Grundsätzlich sinnvoll nannte der Minister den Ansatz, für sämtliche Lehrkräfte die gleichen formalen Qualifikationen einzufordern. Auch der "Master für die Primarstufe macht Sinn", unterstrich der Minister in seiner Replik auf Vorwürfe der FPÖ zur Lehrkräfteausbildung, zumal damit ein späterer Wechsel im Berufsfeld leichter falle. Axel Kassegger (FPÖ) hatte fehlende Klarheit und Planbarkeit bei der Lehrer:innenausbildung kritisiert, die seiner Meinung nach zu häufig abgeändert wurde. Außerdem stehe die Länge der Ausbildung nicht in einer "vertretbaren Relation" zur späteren Einkommenssituation der Lehramtsstudierenden, die überdies attraktivere Rahmenbedingungen an ihrem Arbeitsplatz bräuchten. Werbekampagnen des Ministeriums für den Lehrberuf sind in Kasseggers Augen daher nur vergeudetes Geld, am eklatanten Lehrkräftemangel – besonders an Volksschulen – ändere sich dadurch nichts, verurteilte er die allgemeine Verlängerung des Masterstudiums als den falschen Weg.

 

Eva Blimlinger (Grüne) gab wiederum zu bedenken, laut Evaluierungsstudie des QSR erfolge der praxisnahe Kompetenzerwerb in der Pädagog:innenausbildung erst im 7. und 8. Semester, also relativ spät im Studium. Ein neues Ausbildungsmodell dürfe daher nicht nur durch Verkürzung der Ausbildungsdauer dem Abbau des Lehrkräftemangels dienen, sondern müsse auch der Qualität des Wissenserwerbs Rechnung tragen.

 

Ombudsstelle fordert Klarheit bei Kostenunterstützung für Studierende

Im Studienjahr 2021/22 wurden von Studierenden 642 Anliegen an die Ombudsstelle herangetragen, deutlich weniger als in den beiden Pandemiejahren davor (2020/21: 837, 2019/20: 805).
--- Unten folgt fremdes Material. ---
(* ===== verification/Dict.v ===== *)
(** * Hash tables with incremental rehashing ([redis-3.2/src/dict.c])

    A [dict] has two chained tables.  When it grows or shrinks, the entries
    move from the first table to the second a few buckets at a time, on the
    operations that follow.  A table is the list of its chains ([[]] is the
    [NULL] table), an entry pointer is the table, the bucket and the key of
    the entry.  [None] is undefined behaviour or a failed assertion.

    The client's [dictType] gives the hash function, the copy functions and
    whether there are destructors; calls of destructors are recorded in the
    field [freed].  Two keys are the same when [keyCompare] says so, which is
    equality of [K] here.  [unsigned long] has 64 bits; the build is the
    POSIX one ([WIN32_ONLY] is empty). *)

From S2P Require Import Prelude Buckets.

(** ** Hash functions *)

Definition dictIntHashFunction (key : Z) : Z :=
  let key := u32 (key + Z.lnot (Z.shiftl key 15)) in
  let key := Z.lxor key (Z.shiftr key 10) in
  let key := u32 (key + Z.shiftl key 3) in
  let key := Z.lxor key (Z.shiftr key 6) in
  let key := u32 (key + Z.lnot (Z.shiftl key 11)) in
  Z.lxor key (Z.shiftr key 16).

Definition murmur_m : Z := 0x5bd1e995.

(** One turn of [while (len >= 4)], on the next four bytes. *)
Definition murmur_mix (h : Z) (b : list Z) : Z :=
  let k := le_val b in
  let k := u32 (k * murmur_m) in
  let k := Z.lxor k (Z.shiftr k 24) in
  let k := u32 (k * murmur_m) in
  Z.lxor (u32 (h * murmur_m)) k.

Fixpoint murmur_loop (fuel : nat) (h : Z) (data : list Z) (off len : Z) : option (Z * Z * Z) :=
  match fuel with
  | O => None
  | S fuel =>
      if len >=? 4 then
        k ← mread data off 4;
        murmur_loop fuel (murmur_mix h k) data (off + 4) (len - 4)
      else Some (h, off, len)
  end.

(** The [switch] falls through from case 3 to case 1. *)
Definition murmur_tail (h : Z) (data : list Z) (off len : Z) : option Z :=
  let byte i := b ← mread data (off + i) 1; Some (le_val b) in
  h ← (if len =? 3 then b ← byte 2; Some (Z.lxor h (Z.shiftl b 16)) else Some h);
  h ← (if (len =? 3) || (len =? 2) then b ← byte 1; Some (Z.lxor h (Z.shiftl b 8)) else Some h);
  if (len =? 3) || (len =? 2) || (len =? 1) then
    b ← byte 0; Some (u32 (Z.lxor h b * murmur_m))
  else Some h.

Definition dictGenHashFunction (seed : Z) (key : list Z) (len : Z) : option Z :=
  let h := Z.lxor seed (u32 len) in
  '(h, off, len) ← murmur_loop (S (Z.to_nat len)) h key 0 len;
  h ← murmur_tail h key off len;
  let h := Z.lxor h (Z.shiftr h 13) in
  let h := u32 (h * murmur_m) in
  Some (Z.lxor h (Z.shiftr h 15)).

Definition dictGenCaseHashFunction (seed : Z) (buf : list Z) : Z :=
  foldl (λ hash c, u32 (u32 (u32 (Z.shiftl hash 5) + hash) + tolower c)) seed buf.

(** ** Tables *)

Definition DICT_HT_INITIAL_SIZE : Z := 4.
Definition dict_force_resize_ratio : Z := 5.
Definition PORT_LONG_MAX : Z := 2 ^ 63 - 1.

Section dict.
Context {K V : Type} `{Countable K}.

(** A value that was not set yet is [None]. *)
Record dictEntry := mk_entry { key : K; v : option V }.

Record dictType := mk_type {
  hashFunction : K → Z;
  keyDup : option (K → K);
  valDup : option (V → V);
  keyDestructor : bool;
  valDestructor : bool
}.

Record dictht := mk_ht {
  table : list (list dictEntry);
  size : Z;
  sizemask : Z;
  used : Z
}.

Record dict := mk_dict {
  type : dictType;
  ht0 : dictht;
  ht1 : dictht;
  rehashidx : Z;
  iterators : Z;
  freed : list (K + option V)
}.

Definition set_ht0 (d : dict) (h : dictht) : dict :=
  mk_dict (type d) h (ht1 d) (rehashidx d) (iterators d) (freed d).
Definition set_ht1 (d : dict) (h : dictht) : dict :=
  mk_dict (type d) (ht0 d) h (rehashidx d) (iterators d) (freed d).
Definition set_rehashidx (d : dict) (i : Z) : dict :=
  mk_dict (type d) (ht0 d) (ht1 d) i (iterators d) (freed d).
Definition set_freed (d : dict) (l : list (K + option V)) : dict :=
  mk_dict (type d) (ht0 d) (ht1 d) (rehashidx d) (iterators d) l.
Fragen zu Studienbedingungen und Studienzulassung waren dabei die Hauptgesichtspunkte, geht aus dem diesbezüglichen Bericht ( III-827 d.B.) hervor. Anna-Katharina Rothwangl, interimistische Leiterin der Ombudsstelle für Studierende beim Wissenschaftsministerium, schilderte dem Ausschuss zudem die Schwerpunkte 2023 ihrer Organisation, etwa die Analyse der Validierungsverfahren an den Hochschulen oder der Rechtsgrundlagen für Weiterbildungsangebote.

 

Zu den Vorschlägen an den Gesetzgeber im Bericht gehört das Ersuchen, im Universitätsgesetz (UG) klarzustellen, ob beurlaubte Semester zur Ermittlung der beitragsfreien Zeit berücksichtigt werden müssen. Finanztechnisch relevant ist auch das Anliegen, im Studentenheimgesetz (StudHG) die Bestimmungen zur Entgelterhöhung zu präzisieren. Handlungsbedarf sieht die Ombudsstelle besonders bei der Nachverrechnung von gestiegenen Betriebskosten aufgrund der Erhöhung von Tarifen, Steuern und Gebühren. Der Gesetzgeber solle dabei erläutern, ob auch Energiekosten unter diese fallen. Katharina Kucharowits (SPÖ) forderte angesichts der massiven Teuerung am Energiesektor, gesetzlich zu verhindern, dass der Preisanstieg zur Gänze mit den Benützungsentgelten auf die Studierenden "umgemünzt" wird.

 

Vielmehr sollten die Heimträger die Finanzierung erhöhter Strompreise "über Rücklagen" vornehmen. Wissenschaftsminister Polaschek versicherte, er sei sich des Problems bewusst, doch hätten diesbezügliche "Gespräche mit anderen Ressorts" noch keine Ergebnisse gebracht. Immerhin stelle sich eine ähnliche Frage auch bei anderen Wohneinrichtungen, etwa für Lehrlinge, und angesichts der erfolgten Entlastungsmaßnahmen für die gesamte Bevölkerung habe man bei weiteren Hilfen sorgsam vorzugehen.